L’attenzione e i timori intorno alla Cina aumentarono ancora quando il 30 gennaio si seppe che due turisti cinesi a Roma, atterrati il 23 gennaio a Milano, si erano sentiti male ed erano risultati positivi al test per il coronavirus. L’attenzione mediatica intorno alla coppia ricoverata allo Spallanzani (e dimessa ad aprile) durò per diversi giorni. Il 31 gennaio il Consiglio dei Ministri dichiarò lo stato di emergenza, per poter garantire una risposta più efficace nel caso si fosse sviluppato un focolaio in Italia.
Dai casi finti al “paziente 1” di Codogno
A inizio febbraio iniziarono a circolare sempre più notizie false di casi di positività al coronavirus in Italia, come i presunti 27 all’ospedale Umberto I di Roma, senza alcuna conferma da parte delle autorità sanitarie.
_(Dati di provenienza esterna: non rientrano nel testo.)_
(* ===== verification/McpPackProofs.v ===== *)
(** * What a tool hands to a statement: proofs

    The packed_text arrays are read back by the engine's parsers, number for
    number; what is returned is within the row limit; and where the limit and
    the lenient conversion do not hold. *)

From Stdlib Require Import SpecFloat.
From S2P Require Import Prelude Float FloatValid Parse ParseProofs Ctl McpConf McpServer McpPack.

Section Pack.
Context (underflow : list Z -> bool) (dump : Json -> list Z).
Abbreviation coerce := (coerceNumber underflow) (only parsing).

(** The number an element stands for, if it stands for one. *)
Definition number_of (x : Json) : option double := d ← number_value (coerce x); if isfinite d then Some d else None.
Lemma acceptable_number x : acceptable underflow x = bool_decide (is_Some (number_of x)).
Proof.
  unfold acceptable, number_of. destruct (number_value (coerce x)) as [d|]; cbn [mbind option_bind]; [|by rewrite bool_decide_false by (by intros [])].
  destruct (isfinite d); [by rewrite bool_decide_true|by rewrite bool_decide_false by (by intros [])].
Qed.

(** The text of the elements, between commas. *)
Fixpoint packed_text (first : bool) (l : list Json) : list Z :=
  match l with
  | [] => []
  | x :: l => if acceptable underflow x then (if first then [] else bs ",") ++ dump (coerce x) ++ packed_text false l else packed_text first l
  end.
Lemma pack_loop l : forall out first bad, exists f', fold_left (pack_element underflow dump) l (out, first, bad) =
  (out ++ packed_text first l, f', (bad + length (List.filter (fun x => negb (acceptable underflow x)) l))%nat).
Proof.
  induction l as [|x l IH]; intros out first bad; cbn [fold_left packed_text List.filter]; [exists first; by rewrite app_nil_r, Nat.add_0_r|].
  unfold pack_element at 2. destruct (acceptable underflow x); cbn [negb].
  - destruct (IH (out ++ (if first then [] else bs ",") ++ dump (coerce x)) false bad) as [f' ->]. exists f'. by rewrite !app_assoc.
  - destruct (IH out first (S bad)) as [f1 ->]. exists f1. cbn [length]. by rewrite Nat.add_succ_r, Nat.add_succ_l.
Qed.
Lemma filter_none (f : Json -> bool) l : (length (List.filter (fun x => negb (f x)) l) =? 0)%nat = forallb f l.
Proof. induction l as [|x l IH]; [done|]. cbn [List.filter forallb]. by destruct (f x). Qed.
Lemma packVector_spec l : packVector underflow dump (JArr l) =
  if negb (bool_decide (l = [])) && forallb (acceptable underflow) l then inr (bs "[" ++ packed_text true l ++ bs "]") else inl Schema.
Proof.
  destruct l as [|x l]; [done|]. unfold packVector. destruct (pack_loop (x :: l) (bs "[") true 0%nat) as [f' ->]. cbn [Nat.add].
  rewrite filter_none, bool_decide_false by done. cbn [negb andb]. destruct (forallb _ _); [|done]. cbn [negb]. by rewrite <- app_assoc.
Qed.

(** The printer writes this number as a text without separators that [strtod]
    reads, whole, as the same number, reporting nothing. *)
Definition sep_start (r : list Z) : Prop := r = [] \/ csv_sep (at_ r 0) = true.
Definition prints (e : Json) : Prop :=
  dump e <> [] /\ Forall (fun c => csv_sep c = false /\ c <> 0 /\ c <> 59) (dump e) /\
  forall d r, number_value e = Some d -> sep_start r -> strtod underflow (dump e ++ r) = Some (d, r, false).

Lemma numbers_sep c p vs : csv_sep c = true -> numbers underflow p vs -> numbers underflow (c :: p) vs.
Proof.
  intros Hc [w Hw|w t d r vs' Hw Ht Hd Hf Hn]; [by apply numbers_end; constructor|].
  change (c :: w ++ t) with ((c :: w) ++ t). by apply (numbers_next _ (c :: w) t d r); [constructor|..].
Qed.
Lemma packed_sep l r : sep_start r -> sep_start (packed_text false l ++ r).
Proof.
  intros Hr. induction l as [|x l IH]; [done|]. cbn [packed_text]. destruct (acceptable underflow x); [by right|done].
Qed.
Lemma packed_numbers l r ds : forall first, mapM number_of l = Some ds -> Forall (fun x => prints (coerce x)) l -> sep_start r -> numbers underflow r [] ->
  numbers underflow (packed_text first l ++ r) ds.
Proof.
  revert ds. induction l as [|x l IH]; intros ds first Hm Hp Hs Hr; cbn [mapM packed_text] in *; [by injection Hm as <-|].
  apply Forall_cons in Hp as [(Hne & Hc & Hp1) Hp]. destruct (number_of x) as [d|] eqn:Ex; [|done]. cbn [mbind option_bind] in Hm.
  destruct (mapM number_of l) as [ds'|] eqn:El; [|done]. cbn [mbind option_bind] in Hm. injection Hm as <-.
  rewrite acceptable_number, Ex, bool_decide_true by done. unfold number_of in Ex. destruct (number_value (coerce x)) as [d0|] eqn:En; [|done].
  cbn [mbind option_bind] in Ex. destruct (isfinite d0) eqn:Ef; [|done]. injection Ex as ->.
  assert (Hn : numbers underflow (dump (coerce x) ++ packed_text false l ++ r) (d :: ds')).
  { apply (numbers_next _ [] _ d (packed_text false l ++ r)); [constructor| |by apply Hp1, packed_sep|done|by apply IH].
    destruct (dump (coerce x)) as [|c t]; [done|]. apply Forall_cons in Hc as [[Hc _] _]. exact Hc. }
  rewrite <- !app_assoc. destruct first; [exact Hn|]. by apply numbers_sep.
Qed.
Lemma packed_plain l first : Forall (fun x => prints (coerce x)) l -> Forall (fun c => c <> 0 /\ c <> 59 /\ c <> 91) (packed_text first l).
Proof.
  intros Hp. revert first. induction Hp as [|x l (_ & Hc & _) _ IH]; intros first; cbn [packed_text]; [done|]. destruct (acceptable underflow x); [|done].
  apply Forall_app; split; [destruct first; [constructor|by repeat constructor]|]. apply Forall_app; split; [|done].
  eapply Forall_impl; [exact Hc|]. intros c (Hs & H0 & H59). split_and!; [done|done|]. by intros ->.
Qed.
Le bufale coinvolsero anche le prime celebrità: il 2 febbraio girò sui social un fotomontaggio di un finto titolo di telegiornale secondo cui il cantautore Ultimo aveva contratto la malattia (ma non era vero).
Mentre i due turisti cinesi ricoverati allo Spallanzani restavano gravi ma stabili, l’interesse per il coronavirus sembrò addirittura calare nelle settimane centrali di febbraio, come mostra il grafico delle ricerche del termine “coronavirus” in Italia.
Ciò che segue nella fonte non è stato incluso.